BEGIN

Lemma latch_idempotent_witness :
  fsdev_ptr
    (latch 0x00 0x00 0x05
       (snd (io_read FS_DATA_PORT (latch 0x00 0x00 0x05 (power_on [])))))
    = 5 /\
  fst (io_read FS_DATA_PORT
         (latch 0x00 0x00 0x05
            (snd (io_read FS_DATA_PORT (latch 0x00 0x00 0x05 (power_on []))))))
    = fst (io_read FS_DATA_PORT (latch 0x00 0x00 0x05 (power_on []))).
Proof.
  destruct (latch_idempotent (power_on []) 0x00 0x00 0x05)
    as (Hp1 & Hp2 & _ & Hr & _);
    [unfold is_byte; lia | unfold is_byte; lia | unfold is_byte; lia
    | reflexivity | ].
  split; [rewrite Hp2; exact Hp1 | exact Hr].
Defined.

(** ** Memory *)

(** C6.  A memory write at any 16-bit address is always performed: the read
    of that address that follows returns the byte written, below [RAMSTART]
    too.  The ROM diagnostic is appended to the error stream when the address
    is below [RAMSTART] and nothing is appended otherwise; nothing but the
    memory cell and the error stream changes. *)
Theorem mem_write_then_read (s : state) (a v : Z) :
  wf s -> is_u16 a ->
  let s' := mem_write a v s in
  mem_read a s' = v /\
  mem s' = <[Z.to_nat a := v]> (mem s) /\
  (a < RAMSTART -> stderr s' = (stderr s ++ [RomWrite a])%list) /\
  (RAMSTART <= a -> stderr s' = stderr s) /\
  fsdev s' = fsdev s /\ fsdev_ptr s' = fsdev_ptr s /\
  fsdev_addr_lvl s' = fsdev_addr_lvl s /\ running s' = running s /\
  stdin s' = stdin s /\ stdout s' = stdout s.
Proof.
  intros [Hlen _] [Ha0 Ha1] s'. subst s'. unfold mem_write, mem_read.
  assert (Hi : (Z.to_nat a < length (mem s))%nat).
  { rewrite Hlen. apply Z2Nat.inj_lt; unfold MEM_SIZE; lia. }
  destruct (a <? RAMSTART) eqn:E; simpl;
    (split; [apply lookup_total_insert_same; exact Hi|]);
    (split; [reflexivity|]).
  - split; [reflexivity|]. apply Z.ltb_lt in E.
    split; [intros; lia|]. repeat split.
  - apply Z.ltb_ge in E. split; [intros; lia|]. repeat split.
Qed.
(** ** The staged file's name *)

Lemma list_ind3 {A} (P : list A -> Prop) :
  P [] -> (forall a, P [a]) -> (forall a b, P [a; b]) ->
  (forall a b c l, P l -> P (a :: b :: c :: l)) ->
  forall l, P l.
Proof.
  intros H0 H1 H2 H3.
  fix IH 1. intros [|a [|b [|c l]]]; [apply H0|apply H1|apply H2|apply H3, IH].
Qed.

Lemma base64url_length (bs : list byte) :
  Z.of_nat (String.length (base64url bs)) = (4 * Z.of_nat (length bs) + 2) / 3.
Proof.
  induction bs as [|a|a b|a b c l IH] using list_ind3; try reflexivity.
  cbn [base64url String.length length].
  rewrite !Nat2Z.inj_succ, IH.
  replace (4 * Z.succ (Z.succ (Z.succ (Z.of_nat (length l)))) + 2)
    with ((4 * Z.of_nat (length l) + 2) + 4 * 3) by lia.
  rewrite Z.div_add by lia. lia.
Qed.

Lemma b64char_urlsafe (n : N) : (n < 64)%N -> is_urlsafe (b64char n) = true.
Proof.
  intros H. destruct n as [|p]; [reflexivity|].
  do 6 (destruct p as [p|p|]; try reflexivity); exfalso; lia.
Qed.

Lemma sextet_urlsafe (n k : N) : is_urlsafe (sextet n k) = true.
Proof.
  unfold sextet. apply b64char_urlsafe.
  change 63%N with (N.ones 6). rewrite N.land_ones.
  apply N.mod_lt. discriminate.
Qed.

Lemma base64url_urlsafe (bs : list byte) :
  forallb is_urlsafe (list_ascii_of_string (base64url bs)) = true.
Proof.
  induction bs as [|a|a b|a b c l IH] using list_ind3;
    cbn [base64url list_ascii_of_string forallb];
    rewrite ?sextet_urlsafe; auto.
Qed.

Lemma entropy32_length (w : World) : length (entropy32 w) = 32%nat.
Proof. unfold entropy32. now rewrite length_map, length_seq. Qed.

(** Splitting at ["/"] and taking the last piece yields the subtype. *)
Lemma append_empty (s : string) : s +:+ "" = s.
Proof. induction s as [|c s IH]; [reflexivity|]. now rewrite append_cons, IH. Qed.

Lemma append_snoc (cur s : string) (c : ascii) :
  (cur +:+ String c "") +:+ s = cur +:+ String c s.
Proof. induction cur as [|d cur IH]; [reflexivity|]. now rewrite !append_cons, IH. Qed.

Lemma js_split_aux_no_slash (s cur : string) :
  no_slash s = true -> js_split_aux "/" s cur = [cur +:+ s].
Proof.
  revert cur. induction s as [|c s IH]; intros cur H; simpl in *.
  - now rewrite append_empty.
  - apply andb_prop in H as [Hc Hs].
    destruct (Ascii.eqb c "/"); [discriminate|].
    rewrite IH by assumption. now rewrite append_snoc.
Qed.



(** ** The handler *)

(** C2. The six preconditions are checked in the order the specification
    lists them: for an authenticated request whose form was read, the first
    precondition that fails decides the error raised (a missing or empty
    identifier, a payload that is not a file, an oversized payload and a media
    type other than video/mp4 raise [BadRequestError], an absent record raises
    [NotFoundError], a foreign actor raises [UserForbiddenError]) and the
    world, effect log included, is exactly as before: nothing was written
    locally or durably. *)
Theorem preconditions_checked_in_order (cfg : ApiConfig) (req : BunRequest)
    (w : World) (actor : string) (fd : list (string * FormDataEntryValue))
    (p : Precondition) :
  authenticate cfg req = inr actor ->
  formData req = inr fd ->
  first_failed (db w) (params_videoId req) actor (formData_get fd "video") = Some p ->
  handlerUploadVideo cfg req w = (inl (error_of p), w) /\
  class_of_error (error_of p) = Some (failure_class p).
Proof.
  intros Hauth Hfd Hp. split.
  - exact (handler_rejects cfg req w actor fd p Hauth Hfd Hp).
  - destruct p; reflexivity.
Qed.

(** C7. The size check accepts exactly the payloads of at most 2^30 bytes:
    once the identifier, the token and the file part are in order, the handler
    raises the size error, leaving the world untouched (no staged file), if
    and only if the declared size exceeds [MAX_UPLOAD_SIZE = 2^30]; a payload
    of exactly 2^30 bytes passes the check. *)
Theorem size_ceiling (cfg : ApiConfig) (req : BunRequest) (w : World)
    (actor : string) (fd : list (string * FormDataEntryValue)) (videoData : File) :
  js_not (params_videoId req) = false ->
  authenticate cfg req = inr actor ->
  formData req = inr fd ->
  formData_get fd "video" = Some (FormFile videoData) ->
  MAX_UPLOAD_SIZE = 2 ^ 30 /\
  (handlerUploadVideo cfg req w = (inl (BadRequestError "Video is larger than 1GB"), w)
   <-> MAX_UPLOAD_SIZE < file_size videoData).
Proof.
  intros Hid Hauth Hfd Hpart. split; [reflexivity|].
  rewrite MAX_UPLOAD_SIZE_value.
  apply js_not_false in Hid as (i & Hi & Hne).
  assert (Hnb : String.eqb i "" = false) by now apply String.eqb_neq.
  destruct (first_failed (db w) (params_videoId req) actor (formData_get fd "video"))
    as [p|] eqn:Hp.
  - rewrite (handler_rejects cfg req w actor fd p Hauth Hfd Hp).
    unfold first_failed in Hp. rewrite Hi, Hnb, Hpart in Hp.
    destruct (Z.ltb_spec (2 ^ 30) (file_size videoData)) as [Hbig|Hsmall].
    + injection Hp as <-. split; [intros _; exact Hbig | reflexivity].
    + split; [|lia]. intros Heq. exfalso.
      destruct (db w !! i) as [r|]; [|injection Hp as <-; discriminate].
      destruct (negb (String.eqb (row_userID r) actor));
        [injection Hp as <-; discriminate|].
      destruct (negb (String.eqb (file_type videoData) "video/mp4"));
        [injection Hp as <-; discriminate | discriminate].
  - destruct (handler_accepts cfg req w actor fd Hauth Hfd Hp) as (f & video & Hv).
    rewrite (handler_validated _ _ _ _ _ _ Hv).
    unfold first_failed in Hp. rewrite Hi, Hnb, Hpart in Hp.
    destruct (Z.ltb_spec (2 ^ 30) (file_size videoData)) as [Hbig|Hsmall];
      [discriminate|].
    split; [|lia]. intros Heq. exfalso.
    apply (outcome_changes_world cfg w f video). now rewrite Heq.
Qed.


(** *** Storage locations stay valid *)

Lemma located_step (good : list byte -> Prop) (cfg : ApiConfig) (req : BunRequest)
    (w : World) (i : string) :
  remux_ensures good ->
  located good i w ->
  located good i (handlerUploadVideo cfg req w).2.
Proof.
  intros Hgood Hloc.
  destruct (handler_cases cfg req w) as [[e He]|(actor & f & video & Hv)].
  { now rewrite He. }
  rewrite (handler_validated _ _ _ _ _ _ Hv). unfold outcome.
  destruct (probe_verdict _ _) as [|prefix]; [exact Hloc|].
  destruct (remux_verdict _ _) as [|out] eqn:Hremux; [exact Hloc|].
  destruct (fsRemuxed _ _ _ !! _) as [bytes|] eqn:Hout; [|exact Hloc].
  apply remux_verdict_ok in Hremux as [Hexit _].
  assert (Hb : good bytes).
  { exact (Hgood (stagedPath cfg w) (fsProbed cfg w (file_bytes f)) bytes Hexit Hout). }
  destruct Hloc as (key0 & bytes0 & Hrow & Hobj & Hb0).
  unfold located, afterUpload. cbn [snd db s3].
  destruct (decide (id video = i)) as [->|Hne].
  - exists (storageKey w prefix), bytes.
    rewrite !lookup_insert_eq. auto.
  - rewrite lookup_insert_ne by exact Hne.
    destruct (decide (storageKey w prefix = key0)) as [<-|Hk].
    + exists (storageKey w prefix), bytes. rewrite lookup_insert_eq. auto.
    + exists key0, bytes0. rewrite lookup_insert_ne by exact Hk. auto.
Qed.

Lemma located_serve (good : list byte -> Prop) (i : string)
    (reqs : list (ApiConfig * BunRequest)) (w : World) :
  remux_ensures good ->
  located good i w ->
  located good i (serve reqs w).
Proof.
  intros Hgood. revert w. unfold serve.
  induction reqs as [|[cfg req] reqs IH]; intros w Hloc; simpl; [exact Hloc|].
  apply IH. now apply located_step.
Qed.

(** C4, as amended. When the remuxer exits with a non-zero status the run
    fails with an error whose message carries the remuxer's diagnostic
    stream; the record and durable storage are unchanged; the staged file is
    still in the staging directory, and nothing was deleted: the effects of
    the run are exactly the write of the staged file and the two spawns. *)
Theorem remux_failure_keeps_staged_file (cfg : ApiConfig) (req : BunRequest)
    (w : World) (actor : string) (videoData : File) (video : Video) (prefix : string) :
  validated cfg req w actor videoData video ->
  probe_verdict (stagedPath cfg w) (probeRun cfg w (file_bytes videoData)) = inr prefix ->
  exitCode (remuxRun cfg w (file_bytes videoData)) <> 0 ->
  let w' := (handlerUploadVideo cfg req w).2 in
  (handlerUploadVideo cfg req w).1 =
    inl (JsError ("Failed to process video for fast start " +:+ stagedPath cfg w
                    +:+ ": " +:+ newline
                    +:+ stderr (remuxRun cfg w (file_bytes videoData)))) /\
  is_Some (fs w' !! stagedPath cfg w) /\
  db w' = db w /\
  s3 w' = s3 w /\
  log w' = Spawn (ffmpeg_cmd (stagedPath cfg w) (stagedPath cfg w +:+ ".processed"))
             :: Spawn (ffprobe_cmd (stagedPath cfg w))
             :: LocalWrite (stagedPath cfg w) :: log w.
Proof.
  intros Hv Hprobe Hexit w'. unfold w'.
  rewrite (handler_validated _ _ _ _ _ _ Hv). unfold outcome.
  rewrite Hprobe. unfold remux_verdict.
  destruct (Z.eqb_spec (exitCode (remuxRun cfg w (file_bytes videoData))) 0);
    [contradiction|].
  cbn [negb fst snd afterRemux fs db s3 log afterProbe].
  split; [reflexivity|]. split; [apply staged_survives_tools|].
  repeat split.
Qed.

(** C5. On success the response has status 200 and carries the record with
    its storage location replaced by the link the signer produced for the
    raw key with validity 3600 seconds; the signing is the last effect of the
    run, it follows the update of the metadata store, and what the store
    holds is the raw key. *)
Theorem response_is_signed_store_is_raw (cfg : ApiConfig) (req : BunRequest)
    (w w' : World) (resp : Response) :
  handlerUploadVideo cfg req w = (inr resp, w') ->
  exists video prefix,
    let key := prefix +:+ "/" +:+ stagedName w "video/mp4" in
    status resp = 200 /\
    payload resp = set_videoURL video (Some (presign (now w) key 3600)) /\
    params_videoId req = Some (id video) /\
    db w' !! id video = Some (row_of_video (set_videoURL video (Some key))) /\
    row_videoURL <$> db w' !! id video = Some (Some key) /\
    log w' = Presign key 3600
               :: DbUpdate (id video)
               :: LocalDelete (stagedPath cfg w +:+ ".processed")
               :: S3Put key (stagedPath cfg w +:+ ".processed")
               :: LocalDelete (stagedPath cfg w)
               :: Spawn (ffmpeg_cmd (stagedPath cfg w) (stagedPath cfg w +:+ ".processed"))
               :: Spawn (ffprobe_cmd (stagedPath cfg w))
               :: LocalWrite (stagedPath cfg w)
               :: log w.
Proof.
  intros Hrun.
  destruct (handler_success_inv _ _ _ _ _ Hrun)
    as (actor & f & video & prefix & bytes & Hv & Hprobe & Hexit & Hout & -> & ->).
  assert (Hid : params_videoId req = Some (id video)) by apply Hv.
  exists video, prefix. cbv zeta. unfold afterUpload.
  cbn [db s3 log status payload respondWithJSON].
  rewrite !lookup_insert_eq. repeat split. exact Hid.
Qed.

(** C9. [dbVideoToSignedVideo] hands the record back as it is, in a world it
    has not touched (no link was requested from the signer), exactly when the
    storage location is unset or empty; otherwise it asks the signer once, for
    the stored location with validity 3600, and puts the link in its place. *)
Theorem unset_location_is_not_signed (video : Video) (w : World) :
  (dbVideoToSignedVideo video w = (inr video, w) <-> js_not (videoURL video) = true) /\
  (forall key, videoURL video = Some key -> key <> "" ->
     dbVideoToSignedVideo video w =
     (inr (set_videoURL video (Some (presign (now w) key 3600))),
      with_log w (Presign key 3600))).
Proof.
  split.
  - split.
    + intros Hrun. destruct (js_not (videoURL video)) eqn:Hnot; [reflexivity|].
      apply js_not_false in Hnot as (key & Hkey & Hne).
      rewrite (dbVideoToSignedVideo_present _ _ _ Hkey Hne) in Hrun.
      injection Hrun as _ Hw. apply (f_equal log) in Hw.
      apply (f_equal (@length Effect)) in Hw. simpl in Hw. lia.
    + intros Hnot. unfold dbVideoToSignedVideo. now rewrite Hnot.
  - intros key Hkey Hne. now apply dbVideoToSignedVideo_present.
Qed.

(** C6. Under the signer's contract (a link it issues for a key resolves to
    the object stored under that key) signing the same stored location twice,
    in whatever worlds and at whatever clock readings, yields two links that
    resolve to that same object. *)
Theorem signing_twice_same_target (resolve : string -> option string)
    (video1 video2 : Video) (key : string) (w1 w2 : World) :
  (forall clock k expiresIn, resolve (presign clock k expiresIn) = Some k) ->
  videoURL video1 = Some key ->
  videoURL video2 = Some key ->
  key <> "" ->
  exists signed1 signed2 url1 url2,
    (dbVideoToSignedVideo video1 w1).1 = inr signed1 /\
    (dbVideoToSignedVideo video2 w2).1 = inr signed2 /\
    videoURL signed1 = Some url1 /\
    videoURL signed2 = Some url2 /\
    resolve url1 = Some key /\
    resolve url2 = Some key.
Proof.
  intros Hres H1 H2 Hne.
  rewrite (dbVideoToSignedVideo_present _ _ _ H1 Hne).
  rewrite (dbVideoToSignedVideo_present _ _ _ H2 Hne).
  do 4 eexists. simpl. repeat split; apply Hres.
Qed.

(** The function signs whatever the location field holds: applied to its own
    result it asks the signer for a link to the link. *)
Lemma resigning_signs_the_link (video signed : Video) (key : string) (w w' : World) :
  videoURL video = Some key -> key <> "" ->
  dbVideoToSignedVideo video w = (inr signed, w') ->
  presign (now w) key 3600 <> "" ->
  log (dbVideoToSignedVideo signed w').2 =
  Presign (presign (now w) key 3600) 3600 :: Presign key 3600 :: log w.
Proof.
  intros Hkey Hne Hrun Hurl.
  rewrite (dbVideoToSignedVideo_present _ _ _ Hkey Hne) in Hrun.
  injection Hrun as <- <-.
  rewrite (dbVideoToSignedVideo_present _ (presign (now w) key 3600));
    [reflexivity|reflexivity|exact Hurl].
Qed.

END

TASK TO CARRY OUT —
Quote every line of the records above, from the first down to the one holding "P [] -> (forall", exactly as written.

ANSWER SECTION —
Lemma latch_idempotent_witness :
  fsdev_ptr
    (latch 0x00 0x00 0x05
       (snd (io_read FS_DATA_PORT (latch 0x00 0x00 0x05 (power_on [])))))
    = 5 /\
  fst (io_read FS_DATA_PORT
         (latch 0x00 0x00 0x05
            (snd (io_read FS_DATA_PORT (latch 0x00 0x00 0x05 (power_on []))))))
    = fst (io_read FS_DATA_PORT (latch 0x00 0x00 0x05 (power_on []))).
Proof.
  destruct (latch_idempotent (power_on []) 0x00 0x00 0x05)
    as (Hp1 & Hp2 & _ & Hr & _);
    [unfold is_byte; lia | unfold is_byte; lia | unfold is_byte; lia
    | reflexivity | ].
  split; [rewrite Hp2; exact Hp1 | exact Hr].
Defined.

(** ** Memory *)

(** C6.  A memory write at any 16-bit address is always performed: the read
    of that address that follows returns the byte written, below [RAMSTART]
    too.  The ROM diagnostic is appended to the error stream when the address
    is below [RAMSTART] and nothing is appended otherwise; nothing but the
    memory cell and the error stream changes. *)
Theorem mem_write_then_read (s : state) (a v : Z) :
  wf s -> is_u16 a ->
  let s' := mem_write a v s in
  mem_read a s' = v /\
  mem s' = <[Z.to_nat a := v]> (mem s) /\
  (a < RAMSTART -> stderr s' = (stderr s ++ [RomWrite a])%list) /\
  (RAMSTART <= a -> stderr s' = stderr s) /\
  fsdev s' = fsdev s /\ fsdev_ptr s' = fsdev_ptr s /\
  fsdev_addr_lvl s' = fsdev_addr_lvl s /\ running s' = running s /\
  stdin s' = stdin s /\ stdout s' = stdout s.
Proof.
  intros [Hlen _] [Ha0 Ha1] s'. subst s'. unfold mem_write, mem_read.
  assert (Hi : (Z.to_nat a < length (mem s))%nat).
  { rewrite Hlen. apply Z2Nat.inj_lt; unfold MEM_SIZE; lia. }
  destruct (a <? RAMSTART) eqn:E; simpl;
    (split; [apply lookup_total_insert_same; exact Hi|]);
    (split; [reflexivity|]).
  - split; [reflexivity|]. apply Z.ltb_lt in E.
    split; [intros; lia|]. repeat split.
  - apply Z.ltb_ge in E. split; [intros; lia|]. repeat split.
Qed.
(** ** The staged file's name *)

Lemma list_ind3 {A} (P : list A -> Prop) :
  P [] -> (forall a, P [a]) -> (forall a b, P [a; b]) ->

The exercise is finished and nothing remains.